(RECORDS)
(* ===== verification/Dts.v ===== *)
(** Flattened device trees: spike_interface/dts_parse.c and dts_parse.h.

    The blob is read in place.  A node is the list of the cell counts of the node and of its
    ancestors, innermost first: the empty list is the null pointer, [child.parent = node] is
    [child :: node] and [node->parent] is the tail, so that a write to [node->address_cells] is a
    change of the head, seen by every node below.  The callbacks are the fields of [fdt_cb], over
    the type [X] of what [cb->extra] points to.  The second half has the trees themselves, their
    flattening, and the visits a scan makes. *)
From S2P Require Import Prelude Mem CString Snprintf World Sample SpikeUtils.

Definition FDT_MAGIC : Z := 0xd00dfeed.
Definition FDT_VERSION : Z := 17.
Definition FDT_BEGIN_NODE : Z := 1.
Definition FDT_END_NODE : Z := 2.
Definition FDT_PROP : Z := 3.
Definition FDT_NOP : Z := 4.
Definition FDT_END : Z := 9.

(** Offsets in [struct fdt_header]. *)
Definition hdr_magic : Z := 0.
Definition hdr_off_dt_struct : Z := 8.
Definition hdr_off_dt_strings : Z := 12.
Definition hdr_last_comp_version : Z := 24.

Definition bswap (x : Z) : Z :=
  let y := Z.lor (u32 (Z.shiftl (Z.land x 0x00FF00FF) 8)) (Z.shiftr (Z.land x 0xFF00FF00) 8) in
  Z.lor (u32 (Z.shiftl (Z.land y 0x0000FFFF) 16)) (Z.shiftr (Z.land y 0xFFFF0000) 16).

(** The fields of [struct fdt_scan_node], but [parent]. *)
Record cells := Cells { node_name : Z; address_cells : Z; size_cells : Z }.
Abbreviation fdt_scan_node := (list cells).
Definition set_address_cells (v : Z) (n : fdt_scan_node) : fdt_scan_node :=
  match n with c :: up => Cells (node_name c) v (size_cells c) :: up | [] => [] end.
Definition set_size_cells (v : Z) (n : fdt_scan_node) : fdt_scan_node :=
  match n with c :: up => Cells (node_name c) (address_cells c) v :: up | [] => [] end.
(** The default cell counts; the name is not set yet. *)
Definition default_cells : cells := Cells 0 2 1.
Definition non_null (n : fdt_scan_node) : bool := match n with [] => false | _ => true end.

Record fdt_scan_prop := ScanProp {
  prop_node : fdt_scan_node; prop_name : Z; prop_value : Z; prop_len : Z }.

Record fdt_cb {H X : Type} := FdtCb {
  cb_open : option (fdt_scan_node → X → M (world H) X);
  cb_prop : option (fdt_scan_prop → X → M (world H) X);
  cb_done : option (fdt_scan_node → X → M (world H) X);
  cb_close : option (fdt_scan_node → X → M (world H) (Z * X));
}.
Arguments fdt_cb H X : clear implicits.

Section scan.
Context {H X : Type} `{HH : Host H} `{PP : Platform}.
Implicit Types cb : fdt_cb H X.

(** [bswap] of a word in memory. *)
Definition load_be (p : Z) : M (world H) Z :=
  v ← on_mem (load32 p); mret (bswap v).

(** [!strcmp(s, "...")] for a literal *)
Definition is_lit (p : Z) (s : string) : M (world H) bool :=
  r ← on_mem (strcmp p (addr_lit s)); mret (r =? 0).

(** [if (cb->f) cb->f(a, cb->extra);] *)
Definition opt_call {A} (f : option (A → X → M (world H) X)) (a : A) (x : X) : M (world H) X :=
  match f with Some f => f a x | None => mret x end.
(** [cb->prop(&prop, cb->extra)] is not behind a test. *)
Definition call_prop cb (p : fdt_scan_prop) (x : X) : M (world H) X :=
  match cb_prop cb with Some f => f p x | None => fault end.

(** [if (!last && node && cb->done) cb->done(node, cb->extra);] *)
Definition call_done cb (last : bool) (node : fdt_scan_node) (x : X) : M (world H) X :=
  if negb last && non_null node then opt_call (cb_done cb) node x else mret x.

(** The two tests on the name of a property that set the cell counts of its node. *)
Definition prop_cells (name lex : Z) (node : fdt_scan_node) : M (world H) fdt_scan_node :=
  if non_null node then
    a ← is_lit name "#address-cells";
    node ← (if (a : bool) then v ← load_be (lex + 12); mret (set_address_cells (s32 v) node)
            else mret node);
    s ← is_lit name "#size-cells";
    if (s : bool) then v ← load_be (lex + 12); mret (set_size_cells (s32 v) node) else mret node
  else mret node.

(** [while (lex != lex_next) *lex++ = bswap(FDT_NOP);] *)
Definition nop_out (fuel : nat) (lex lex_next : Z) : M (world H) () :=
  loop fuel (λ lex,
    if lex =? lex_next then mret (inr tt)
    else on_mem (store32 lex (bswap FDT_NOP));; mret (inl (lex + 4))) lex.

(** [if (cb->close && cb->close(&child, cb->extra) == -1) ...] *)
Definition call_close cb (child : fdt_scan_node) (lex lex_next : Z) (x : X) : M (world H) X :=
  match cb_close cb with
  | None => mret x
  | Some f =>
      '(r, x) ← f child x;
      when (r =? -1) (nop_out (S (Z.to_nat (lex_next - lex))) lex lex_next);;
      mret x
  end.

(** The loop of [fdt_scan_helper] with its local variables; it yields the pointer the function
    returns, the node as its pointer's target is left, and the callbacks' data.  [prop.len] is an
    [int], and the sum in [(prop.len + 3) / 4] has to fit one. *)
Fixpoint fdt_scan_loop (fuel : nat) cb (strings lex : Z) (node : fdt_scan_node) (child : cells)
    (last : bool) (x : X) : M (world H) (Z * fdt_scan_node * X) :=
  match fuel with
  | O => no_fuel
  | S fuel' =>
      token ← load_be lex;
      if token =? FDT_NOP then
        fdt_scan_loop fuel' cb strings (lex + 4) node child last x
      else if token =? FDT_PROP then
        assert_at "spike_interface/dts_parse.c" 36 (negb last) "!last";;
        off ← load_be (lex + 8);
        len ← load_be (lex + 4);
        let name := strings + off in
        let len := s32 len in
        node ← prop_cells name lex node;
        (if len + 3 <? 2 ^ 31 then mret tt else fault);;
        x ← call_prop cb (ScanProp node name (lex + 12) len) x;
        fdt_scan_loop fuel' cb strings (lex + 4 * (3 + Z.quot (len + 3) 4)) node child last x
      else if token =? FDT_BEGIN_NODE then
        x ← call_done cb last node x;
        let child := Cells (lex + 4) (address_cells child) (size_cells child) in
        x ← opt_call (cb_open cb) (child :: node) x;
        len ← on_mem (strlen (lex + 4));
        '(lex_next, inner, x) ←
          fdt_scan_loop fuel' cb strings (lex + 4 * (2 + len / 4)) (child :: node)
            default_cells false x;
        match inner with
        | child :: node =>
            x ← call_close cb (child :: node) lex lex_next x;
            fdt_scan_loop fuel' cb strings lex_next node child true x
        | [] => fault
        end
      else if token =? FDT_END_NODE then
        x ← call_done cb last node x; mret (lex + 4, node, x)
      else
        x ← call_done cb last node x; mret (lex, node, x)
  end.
(End RECORDS)
(RECORDS)
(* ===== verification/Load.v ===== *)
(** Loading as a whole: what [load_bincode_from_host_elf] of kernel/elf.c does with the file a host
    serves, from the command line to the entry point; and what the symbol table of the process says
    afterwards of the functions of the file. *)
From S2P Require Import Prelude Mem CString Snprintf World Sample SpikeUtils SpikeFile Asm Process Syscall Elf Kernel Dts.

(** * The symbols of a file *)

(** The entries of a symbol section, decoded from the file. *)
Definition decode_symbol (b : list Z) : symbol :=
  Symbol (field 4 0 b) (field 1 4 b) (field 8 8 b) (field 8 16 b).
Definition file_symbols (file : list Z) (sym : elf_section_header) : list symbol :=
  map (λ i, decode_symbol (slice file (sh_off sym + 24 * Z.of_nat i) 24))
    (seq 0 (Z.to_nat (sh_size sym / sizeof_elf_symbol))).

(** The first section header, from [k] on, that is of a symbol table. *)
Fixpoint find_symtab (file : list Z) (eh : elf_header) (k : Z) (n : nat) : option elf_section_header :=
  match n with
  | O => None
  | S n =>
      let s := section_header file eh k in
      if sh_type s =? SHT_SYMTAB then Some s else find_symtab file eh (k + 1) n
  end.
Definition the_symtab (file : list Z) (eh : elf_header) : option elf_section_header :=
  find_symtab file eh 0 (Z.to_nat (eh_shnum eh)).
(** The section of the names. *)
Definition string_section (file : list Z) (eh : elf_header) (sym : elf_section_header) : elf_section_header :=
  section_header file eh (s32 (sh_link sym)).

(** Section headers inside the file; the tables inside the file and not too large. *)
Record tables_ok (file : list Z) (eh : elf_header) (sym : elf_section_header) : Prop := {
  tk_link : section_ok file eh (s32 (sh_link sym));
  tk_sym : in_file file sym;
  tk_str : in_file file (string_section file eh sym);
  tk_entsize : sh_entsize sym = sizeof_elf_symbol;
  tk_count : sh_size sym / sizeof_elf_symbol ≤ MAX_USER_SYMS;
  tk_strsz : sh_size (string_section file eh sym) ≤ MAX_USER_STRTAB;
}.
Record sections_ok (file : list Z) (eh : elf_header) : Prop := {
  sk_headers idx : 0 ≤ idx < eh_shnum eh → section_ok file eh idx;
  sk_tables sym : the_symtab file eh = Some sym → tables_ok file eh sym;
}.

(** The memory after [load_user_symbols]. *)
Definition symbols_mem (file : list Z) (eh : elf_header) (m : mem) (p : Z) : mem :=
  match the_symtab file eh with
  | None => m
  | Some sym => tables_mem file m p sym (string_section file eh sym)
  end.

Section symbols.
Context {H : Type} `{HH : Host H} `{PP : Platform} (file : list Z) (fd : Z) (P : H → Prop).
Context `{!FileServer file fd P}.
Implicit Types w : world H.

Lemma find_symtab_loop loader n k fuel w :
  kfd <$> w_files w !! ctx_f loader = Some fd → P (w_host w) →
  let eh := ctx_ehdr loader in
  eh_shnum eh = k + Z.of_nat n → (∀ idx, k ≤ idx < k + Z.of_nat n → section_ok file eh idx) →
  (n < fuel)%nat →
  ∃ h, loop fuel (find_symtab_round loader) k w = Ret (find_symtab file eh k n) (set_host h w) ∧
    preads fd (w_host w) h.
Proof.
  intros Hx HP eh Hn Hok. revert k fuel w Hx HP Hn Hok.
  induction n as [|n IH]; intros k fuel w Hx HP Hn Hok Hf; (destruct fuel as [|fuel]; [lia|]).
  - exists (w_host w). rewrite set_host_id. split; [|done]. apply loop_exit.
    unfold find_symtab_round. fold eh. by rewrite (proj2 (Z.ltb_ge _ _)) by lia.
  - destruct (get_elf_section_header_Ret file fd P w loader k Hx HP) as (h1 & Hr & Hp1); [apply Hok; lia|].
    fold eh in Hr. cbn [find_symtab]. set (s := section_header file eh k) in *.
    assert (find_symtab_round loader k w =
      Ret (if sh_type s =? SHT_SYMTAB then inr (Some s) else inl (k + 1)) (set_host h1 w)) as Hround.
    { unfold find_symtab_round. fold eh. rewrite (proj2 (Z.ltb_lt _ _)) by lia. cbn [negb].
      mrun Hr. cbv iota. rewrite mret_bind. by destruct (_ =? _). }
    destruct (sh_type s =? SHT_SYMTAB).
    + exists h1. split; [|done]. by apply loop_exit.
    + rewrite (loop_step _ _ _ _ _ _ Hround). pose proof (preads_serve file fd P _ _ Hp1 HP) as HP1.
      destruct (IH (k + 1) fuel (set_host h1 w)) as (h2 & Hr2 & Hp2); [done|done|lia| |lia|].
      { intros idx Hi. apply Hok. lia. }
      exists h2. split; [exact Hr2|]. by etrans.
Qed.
(End RECORDS)
Whenever the word "Some" occurs in a line above, copy that line.

TASK SOLUTION:
  match f with Some f => f a x | None => mret x end.
  match cb_prop cb with Some f => f p x | None => fault end.
  | Some f =>
      if sh_type s =? SHT_SYMTAB then Some s else find_symtab file eh (k + 1) n
  sk_tables sym : the_symtab file eh = Some sym → tables_ok file eh sym;
  | Some sym => tables_mem file m p sym (string_section file eh sym)
  kfd <$> w_files w !! ctx_f loader = Some fd → P (w_host w) →
      Ret (if sh_type s =? SHT_SYMTAB then inr (Some s) else inl (k + 1)) (set_host h1 w)) as Hround.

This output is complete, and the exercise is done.